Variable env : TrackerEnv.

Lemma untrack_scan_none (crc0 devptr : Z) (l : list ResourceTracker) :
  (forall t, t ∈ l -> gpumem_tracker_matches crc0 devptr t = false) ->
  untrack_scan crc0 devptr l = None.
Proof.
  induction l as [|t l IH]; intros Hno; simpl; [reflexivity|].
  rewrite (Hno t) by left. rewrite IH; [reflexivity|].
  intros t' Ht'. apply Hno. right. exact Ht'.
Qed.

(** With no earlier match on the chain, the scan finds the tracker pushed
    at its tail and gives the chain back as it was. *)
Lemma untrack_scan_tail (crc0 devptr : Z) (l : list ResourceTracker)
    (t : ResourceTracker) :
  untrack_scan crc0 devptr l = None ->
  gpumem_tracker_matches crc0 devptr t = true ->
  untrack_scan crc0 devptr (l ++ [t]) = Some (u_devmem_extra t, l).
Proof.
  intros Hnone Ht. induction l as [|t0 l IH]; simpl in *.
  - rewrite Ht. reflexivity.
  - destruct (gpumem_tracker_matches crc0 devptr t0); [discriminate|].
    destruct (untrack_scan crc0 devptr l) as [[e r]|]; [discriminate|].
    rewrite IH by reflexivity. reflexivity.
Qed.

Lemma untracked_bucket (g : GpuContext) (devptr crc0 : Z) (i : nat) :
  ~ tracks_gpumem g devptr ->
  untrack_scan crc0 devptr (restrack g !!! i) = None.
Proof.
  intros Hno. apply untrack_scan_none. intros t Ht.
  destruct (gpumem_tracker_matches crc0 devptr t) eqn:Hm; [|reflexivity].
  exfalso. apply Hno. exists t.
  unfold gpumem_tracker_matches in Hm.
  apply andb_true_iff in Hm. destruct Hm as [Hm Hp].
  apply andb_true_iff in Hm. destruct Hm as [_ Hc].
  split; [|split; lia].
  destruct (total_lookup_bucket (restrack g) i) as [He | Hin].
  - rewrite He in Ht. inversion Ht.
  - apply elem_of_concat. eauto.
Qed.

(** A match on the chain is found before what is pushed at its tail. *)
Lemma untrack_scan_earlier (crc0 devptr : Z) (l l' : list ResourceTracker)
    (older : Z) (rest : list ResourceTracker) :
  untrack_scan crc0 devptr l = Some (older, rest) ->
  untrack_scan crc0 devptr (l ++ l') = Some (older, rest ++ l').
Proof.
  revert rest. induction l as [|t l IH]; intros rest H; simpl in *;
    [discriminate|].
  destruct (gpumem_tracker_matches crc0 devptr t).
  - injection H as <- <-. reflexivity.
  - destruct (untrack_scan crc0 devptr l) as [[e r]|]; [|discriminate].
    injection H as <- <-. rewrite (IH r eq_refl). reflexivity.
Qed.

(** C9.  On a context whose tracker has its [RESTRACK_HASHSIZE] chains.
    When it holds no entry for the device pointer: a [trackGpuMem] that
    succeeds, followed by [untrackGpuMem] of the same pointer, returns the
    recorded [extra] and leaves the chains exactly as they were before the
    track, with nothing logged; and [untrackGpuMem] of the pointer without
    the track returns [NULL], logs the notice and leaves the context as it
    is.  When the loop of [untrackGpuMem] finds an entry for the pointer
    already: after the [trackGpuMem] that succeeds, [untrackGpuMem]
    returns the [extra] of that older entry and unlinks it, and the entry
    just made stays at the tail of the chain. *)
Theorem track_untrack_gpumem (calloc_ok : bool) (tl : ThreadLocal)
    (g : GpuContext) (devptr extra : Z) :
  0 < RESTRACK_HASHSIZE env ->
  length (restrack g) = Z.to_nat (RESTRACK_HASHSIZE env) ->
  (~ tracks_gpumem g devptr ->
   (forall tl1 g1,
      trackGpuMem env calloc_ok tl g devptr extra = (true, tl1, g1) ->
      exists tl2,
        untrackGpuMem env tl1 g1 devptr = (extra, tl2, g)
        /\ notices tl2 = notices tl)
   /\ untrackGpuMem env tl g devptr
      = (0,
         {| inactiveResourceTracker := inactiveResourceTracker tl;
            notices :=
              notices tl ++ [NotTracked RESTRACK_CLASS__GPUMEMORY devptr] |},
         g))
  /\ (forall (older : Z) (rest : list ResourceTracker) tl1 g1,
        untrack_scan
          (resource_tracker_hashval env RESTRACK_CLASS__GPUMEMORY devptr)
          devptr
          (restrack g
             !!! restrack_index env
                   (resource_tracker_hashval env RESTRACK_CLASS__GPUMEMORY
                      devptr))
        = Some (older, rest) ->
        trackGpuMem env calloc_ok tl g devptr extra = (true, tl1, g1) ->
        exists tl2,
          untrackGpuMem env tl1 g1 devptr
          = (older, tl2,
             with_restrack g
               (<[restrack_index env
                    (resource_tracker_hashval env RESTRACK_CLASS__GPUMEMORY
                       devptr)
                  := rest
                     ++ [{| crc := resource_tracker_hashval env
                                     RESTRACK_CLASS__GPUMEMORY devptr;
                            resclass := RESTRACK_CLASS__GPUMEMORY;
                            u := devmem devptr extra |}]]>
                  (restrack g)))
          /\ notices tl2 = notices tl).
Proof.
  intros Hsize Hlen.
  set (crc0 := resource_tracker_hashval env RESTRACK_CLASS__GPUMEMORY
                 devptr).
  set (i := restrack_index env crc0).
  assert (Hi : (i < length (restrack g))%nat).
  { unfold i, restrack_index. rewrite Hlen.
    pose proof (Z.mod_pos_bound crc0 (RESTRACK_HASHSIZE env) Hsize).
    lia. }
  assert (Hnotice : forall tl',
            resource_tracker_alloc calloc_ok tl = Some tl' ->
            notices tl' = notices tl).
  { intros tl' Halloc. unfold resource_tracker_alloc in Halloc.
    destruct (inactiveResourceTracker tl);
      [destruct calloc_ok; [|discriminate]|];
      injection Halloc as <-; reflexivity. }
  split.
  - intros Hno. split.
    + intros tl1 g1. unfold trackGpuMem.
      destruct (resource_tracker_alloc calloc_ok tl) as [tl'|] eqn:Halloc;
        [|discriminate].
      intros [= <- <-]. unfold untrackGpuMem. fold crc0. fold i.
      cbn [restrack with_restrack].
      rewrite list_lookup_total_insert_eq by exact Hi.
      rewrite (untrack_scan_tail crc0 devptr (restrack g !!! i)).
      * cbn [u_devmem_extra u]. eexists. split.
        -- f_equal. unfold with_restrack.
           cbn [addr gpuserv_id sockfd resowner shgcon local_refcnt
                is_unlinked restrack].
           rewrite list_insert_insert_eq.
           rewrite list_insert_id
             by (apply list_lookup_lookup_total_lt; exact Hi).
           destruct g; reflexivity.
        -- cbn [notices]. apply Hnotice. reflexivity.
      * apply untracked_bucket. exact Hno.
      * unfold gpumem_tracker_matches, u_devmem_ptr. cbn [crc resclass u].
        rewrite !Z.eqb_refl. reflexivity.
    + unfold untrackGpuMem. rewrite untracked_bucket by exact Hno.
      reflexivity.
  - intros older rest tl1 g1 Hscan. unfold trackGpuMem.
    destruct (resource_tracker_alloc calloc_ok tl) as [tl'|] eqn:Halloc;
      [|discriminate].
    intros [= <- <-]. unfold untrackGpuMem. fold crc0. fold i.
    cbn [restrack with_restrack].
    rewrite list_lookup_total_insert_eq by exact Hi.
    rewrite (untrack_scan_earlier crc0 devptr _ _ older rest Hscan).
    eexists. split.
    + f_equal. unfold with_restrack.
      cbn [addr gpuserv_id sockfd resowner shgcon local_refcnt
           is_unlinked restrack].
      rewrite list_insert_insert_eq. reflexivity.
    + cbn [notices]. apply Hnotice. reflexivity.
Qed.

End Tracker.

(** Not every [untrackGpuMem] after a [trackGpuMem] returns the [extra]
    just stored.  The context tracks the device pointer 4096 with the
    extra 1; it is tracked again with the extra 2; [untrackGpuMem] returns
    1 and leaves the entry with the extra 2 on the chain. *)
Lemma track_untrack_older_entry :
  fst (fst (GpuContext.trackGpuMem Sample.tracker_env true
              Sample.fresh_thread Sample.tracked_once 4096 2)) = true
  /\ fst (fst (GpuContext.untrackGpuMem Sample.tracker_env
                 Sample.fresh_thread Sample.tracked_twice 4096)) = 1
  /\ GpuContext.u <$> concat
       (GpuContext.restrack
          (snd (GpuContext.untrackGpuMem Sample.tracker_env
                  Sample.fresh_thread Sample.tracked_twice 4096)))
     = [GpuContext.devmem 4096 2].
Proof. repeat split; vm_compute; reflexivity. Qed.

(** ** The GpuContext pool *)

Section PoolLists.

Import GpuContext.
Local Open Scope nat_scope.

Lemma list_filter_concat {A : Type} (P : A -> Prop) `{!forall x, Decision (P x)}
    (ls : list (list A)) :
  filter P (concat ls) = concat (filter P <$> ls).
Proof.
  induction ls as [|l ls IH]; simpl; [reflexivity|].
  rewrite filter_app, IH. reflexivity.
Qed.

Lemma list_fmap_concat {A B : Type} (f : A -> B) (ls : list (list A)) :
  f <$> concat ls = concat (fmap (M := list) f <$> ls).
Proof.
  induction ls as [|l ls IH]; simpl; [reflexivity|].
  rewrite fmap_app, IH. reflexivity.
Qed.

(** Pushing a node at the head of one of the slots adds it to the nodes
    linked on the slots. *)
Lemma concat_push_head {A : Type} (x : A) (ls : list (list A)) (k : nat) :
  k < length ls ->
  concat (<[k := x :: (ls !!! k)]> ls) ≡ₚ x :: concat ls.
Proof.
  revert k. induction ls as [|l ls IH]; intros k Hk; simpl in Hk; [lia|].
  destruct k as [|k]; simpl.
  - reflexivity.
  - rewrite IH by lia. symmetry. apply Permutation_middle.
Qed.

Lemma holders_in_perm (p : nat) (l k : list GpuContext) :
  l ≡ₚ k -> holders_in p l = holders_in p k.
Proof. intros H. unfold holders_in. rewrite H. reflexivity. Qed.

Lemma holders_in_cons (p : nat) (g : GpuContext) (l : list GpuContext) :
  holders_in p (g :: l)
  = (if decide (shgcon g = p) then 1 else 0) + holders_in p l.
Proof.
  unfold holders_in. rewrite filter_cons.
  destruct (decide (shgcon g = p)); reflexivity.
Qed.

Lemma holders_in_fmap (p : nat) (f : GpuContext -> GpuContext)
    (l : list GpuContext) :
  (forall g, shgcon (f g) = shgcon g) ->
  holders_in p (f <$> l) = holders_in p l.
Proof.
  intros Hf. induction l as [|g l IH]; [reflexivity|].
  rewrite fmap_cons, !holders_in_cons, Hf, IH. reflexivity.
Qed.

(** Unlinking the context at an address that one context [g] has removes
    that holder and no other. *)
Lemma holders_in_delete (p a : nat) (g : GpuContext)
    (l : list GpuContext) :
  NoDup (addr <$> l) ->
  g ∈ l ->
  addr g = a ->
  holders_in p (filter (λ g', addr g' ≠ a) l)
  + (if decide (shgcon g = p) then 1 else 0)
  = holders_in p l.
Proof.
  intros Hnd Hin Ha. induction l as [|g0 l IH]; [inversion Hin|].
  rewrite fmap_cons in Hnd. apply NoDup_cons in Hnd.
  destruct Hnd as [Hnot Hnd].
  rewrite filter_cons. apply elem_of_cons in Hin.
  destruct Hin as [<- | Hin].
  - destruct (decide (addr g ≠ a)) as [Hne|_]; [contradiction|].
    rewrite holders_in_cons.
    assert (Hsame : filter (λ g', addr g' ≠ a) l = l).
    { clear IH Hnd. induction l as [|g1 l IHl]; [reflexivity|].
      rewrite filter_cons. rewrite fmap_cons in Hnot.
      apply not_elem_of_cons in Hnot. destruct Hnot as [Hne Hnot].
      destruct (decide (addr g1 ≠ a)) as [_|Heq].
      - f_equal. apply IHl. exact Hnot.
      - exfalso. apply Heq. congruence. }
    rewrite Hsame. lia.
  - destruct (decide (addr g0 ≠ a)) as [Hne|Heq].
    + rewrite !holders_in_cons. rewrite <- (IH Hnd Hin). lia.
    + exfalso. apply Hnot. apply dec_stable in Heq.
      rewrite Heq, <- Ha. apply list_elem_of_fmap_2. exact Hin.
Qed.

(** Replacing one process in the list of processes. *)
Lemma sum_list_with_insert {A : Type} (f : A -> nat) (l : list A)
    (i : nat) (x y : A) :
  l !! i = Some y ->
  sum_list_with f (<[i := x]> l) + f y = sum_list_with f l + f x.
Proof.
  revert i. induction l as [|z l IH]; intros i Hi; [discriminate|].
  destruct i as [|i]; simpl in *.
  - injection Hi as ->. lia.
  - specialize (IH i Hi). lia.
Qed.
★ ★ ★ ★ ★
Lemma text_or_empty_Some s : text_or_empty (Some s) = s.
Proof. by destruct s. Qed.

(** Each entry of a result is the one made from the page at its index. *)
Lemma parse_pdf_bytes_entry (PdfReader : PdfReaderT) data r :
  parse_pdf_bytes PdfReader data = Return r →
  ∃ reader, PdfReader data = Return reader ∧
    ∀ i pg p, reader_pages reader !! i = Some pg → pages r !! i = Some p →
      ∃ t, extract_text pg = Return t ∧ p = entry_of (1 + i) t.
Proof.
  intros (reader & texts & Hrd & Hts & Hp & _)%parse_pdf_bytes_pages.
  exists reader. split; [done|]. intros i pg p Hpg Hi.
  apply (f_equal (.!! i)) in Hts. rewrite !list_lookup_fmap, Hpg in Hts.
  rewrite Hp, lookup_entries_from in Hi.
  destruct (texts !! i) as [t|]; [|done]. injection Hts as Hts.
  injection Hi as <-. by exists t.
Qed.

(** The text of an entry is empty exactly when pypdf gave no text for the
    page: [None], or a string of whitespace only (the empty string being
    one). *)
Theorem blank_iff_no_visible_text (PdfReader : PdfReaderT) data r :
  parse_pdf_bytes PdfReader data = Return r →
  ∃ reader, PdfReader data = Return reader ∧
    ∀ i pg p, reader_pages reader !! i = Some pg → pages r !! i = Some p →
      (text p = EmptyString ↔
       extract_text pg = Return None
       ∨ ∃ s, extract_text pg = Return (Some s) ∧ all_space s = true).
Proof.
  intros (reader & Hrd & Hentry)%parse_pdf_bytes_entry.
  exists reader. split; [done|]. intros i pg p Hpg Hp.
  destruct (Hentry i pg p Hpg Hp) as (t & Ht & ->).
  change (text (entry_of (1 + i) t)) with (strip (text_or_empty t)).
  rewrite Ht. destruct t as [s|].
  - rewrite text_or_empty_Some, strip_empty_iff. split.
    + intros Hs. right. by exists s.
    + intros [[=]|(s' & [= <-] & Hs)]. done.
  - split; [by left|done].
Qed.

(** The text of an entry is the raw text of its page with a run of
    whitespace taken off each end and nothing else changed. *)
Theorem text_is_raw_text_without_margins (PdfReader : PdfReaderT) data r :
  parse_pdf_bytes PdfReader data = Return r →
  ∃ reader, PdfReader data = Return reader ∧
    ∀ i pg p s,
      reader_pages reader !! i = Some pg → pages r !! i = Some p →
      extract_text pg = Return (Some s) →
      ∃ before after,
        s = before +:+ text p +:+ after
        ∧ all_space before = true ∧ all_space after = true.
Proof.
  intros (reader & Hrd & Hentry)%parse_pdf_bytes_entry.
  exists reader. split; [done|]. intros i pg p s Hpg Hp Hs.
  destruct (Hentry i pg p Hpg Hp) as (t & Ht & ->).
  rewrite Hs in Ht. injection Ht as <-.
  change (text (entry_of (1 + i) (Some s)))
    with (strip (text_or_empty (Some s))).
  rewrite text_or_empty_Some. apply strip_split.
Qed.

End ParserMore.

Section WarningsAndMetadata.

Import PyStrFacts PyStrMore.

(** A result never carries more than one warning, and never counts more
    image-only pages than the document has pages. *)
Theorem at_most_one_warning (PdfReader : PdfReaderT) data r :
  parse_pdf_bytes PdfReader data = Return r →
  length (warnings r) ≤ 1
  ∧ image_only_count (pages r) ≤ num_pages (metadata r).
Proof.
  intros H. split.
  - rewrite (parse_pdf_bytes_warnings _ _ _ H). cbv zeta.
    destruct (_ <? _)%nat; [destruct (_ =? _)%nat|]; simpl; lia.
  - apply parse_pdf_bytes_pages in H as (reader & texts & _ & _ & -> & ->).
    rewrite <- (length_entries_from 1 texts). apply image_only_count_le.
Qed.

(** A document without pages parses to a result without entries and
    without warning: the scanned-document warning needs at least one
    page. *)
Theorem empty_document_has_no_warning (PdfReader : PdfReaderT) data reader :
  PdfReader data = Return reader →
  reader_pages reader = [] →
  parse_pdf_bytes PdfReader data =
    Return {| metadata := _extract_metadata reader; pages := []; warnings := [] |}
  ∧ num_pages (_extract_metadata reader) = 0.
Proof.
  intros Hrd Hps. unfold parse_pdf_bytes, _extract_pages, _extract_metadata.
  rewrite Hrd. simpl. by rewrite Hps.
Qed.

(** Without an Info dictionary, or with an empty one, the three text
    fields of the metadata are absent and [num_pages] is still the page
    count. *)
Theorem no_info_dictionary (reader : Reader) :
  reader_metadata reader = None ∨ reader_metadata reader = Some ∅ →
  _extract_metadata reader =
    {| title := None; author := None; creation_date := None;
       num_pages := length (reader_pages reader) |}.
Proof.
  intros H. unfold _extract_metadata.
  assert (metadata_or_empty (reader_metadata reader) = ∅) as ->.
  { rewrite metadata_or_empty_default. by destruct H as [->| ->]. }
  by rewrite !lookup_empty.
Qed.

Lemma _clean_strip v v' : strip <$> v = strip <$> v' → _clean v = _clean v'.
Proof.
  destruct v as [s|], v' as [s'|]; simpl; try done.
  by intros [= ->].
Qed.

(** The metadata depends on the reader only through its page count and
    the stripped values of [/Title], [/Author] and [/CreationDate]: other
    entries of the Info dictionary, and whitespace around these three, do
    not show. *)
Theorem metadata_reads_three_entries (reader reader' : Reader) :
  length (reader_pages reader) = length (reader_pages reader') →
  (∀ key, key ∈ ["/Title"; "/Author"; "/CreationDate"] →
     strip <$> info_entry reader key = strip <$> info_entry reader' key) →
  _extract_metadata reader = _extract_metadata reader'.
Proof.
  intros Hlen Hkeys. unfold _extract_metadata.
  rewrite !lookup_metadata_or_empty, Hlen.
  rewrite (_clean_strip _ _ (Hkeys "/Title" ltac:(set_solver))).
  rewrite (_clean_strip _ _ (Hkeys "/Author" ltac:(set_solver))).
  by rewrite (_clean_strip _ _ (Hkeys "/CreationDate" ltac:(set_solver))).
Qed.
★ ★ ★ ★ ★
* _What is expected_: Filter the data, keeping only the lines that contain "forall".

* _Expected answer_:
  (forall t, t ∈ l -> gpumem_tracker_matches crc0 devptr t = false) ->
   (forall tl1 g1,
  /\ (forall (older : Z) (rest : list ResourceTracker) tl1 g1,
  assert (Hnotice : forall tl',
Lemma list_filter_concat {A : Type} (P : A -> Prop) `{!forall x, Decision (P x)}
  (forall g, shgcon (f g) = shgcon g) ->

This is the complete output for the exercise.